In patients with normal pituitary function, an accurate
inverse association between free FT4 and the logarithm of
TSH can be calculated across the range of primary thyroid
disorders. According to the logarithmic response in the
concentration of TSH to variations in FT4 levels, TSH
measurement gives a more accurate estimation of thyroid
gland health than thyroid hormones measurement10.
Reference range for TSH is 0.5-4.5mU/L11. The application
of this reference normal range for thyroid function of all
normal populations has been much discussed over the last
20 years12. The normal reference range for FT4 is 0.89-
1.76ng/dL and FT3 is 2.3-4.2ng/dL11. Age influences T3,
T4 and TSH concentrations. It has been observed that the
tendency to develop auto-antibodies against the thyroid
gland and its components are gradually increased with
age, making people more prone to thyroid disorders.

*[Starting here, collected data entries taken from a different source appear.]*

Lemma told_command addr w : told addr (wake_message w) = wake_event addr w.
Proof.
  destruct w as [[c|] o| |]; try done. destruct c as [| | | | | | | | |e p| |]; try done. cbn [wake_message wake_event command_message command_event].
  unfold told. cbn [frame_event msg_to_event]. rewrite !eqb_b2z, b2z_z2b. change (b2z EXT_HANDSHAKE_ID) with 0. change (b2z OUR_UT_PEX_ID) with 2.
  destruct (Z.eqb_spec (e mod 256) 0) as [->|]; cbn [Z.eqb].
  - by destruct (parse_handshake_payload p).
  - destruct (e mod 256 =? 2); [|done]. by destruct (parse_pex p) as [[|]| | |].
Qed.

Definition no_request (ev : PeerEvent) : bool := match ev with Request _ _ _ _ => false | _ => true end.

Lemma told_kind addr m ev : told addr m = Some ev -> no_request ev = request_free m.
Proof.
  unfold told. destruct m as [| | | | | | | | | |e p| | | | |]; cbn [frame_event msg_to_event]; try by intros [= <-].
  destruct (Byte.eqb e EXT_HANDSHAKE_ID); [by destruct (parse_handshake_payload p); intros [= <-]|].
  destruct (Byte.eqb e OUR_UT_PEX_ID); [|done]. destruct (parse_pex p) as [l| | |]; try done. destruct (length l =? 0)%nat; [done|]. by intros [= <-].
Qed.

Lemma told_no_request addr l : List.filter no_request (omap (told addr) l) = omap (told addr) (List.filter request_free l).
Proof.
  induction l as [|m l IH]; [done|]. cbn [omap list_omap List.filter]. destruct (told addr m) as [ev|] eqn:E.
  - cbn [List.filter]. rewrite (told_kind addr m ev E), IH. destruct (request_free m); cbn [omap list_omap]; by rewrite ?E.
  - rewrite IH. destruct (request_free m); cbn [omap list_omap]; by rewrite ?E.
Qed.

Lemma omap_sublist {A B} (f : A -> option B) l k : sublist l k -> sublist (omap f l) (omap f k).
Proof. induction 1 as [|x l k H IH|x l k H IH]; cbn; [constructor| |]; destruct (f x); try done; by constructor. Qed.

Lemma told_wakes addr (wakes : list Wake) : omap (told addr) (wake_message <$> wakes) = omap (wake_event addr) wakes.
Proof. induction wakes as [|w wakes IH]; cbn; [done|]. rewrite told_command, <- IH. by destruct (wake_event addr w). Qed.

(** C17: what one engine says the other engine hears, as long as every frame fits
    in MAX_FRAME_LEN.  The bytes a task writes for a sequence of commands and
    keepalives, all of them written and each encoded to a frame of at most
    MAX_FRAME_LEN bytes with fields in their wire ranges, after its extension
    handshake, read by a task at the other end that does not meet its idle limit
    and whose engine takes its events, give exactly the events that announce the
    handshake and those commands, in order and with their fields, except that
    the rate limit may drop some of the requests; then the reader sees the end
    of the stream.  A longer frame is refused by the reader: the bitfield of a
    torrent with many pieces is one, see [long_bitfield_refused]. *)
Theorem peer_link_exact env now addr r wakes (supports_ext anonymous : bool) :
  Forall all_written wakes -> Forall (fun w => fits (wake_message w)) wakes ->
  (forall n, re_idle env n = false) -> (length wakes < re_open env)%nat ->
  let said := (if supports_ext then [ExtensionHandshake addr (Some (b2z OUR_UT_PEX_ID))] else []) ++ omap (wake_event addr) wakes in
  exists out heard, write_loop r wakes (opening supports_ext anonymous Written_) = (out, None) /\
    read_task env now addr out = (heard, Err (ENetwork "frame len")) /\
    sublist heard said /\ List.filter no_request heard = List.filter no_request said.
Proof.
  intros Hw Hf Hi Ho said. set (b0 := bucket_new now REQUEST_BURST_TOKENS REQUEST_TOKENS_PER_SEC).
  set (ext := if supports_ext then [PeerWire.Extended EXT_HANDSHAKE_ID (build_handshake_payload anonymous)] else []).
  set (msgs := ext ++ (wake_message <$> wakes)).
  assert (Hopen : opening supports_ext anonymous Written_ = concat (PeerWire.encode <$> ext)).
  { unfold opening, ext. destruct supports_ext; [|done]. cbn [write_out fst app]. rewrite write_message_encode. cbn. by rewrite app_nil_r. }
  assert (Hfits : Forall fits msgs).
  { apply Forall_app. split; [|by apply Forall_fmap]. unfold ext. destruct supports_ext; [|constructor]. constructor; [|constructor]. by destruct anonymous; vm_compute. }
  assert (Hsaid : omap (told addr) msgs = said).
  { unfold msgs, said. rewrite omap_app, told_wakes. f_equal. unfold ext. by destruct supports_ext, anonymous. }
  destruct (throttle_keeps env msgs 0 b0) as [H1 H2].
  exists (concat (PeerWire.encode <$> msgs)), (omap (told addr) (throttle env 0 b0 msgs)). split_and!.
  - rewrite write_loop_eq by done. rewrite Hopen. unfold msgs. by rewrite fmap_app, concat_app.
  - unfold read_task. fold b0. rewrite read_loop_eq; [done|done|done|lia|]. cbn [length]. etransitivity; [apply told_length|]. apply sublist_length in H1.
    assert (length msgs <= S (length wakes))%nat by (unfold msgs, ext; rewrite length_app, length_fmap; destruct supports_ext; cbn; lia). lia.
  - rewrite <- Hsaid. by apply omap_sublist.
  - rewrite <- Hsaid, !told_no_request. by rewrite H2.
Qed.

Higher incidences of thyroid disorders are observed in
people exceeding 40yrs of age13. The variations in thyroid
hormone levels have also been observed in different
genders14. Asian women are involved in many activities
and they have more domestic responsibilities, therefore
malnutrition among poor and illiterate women and in their
children are more prevalent. They are at high risk to
develop goiter, anaemia and other disorders. The
decrease in the concentration of thyroid hormones with age
has been observed in both sexes, but the deprivation of
thyroid hormone is more in women than men15, 16. The
seasonal effect on T3, T4 and TSH has also been
observed. T3 and T4 levels in autumn and winter were
higher than in spring and summer17. In common clinical lab
practices here in Pakistan, almost a single reference value
of thyroid profile is applied for both genders, without the
consideration of age and seasonal variations. This study
was carried out to analyze age, gender and season related
variations in thyroid profile in adults with normal thyroid
functions, to provide sound data to a clinician to consider
such factors when interpreting the thyroid profile results.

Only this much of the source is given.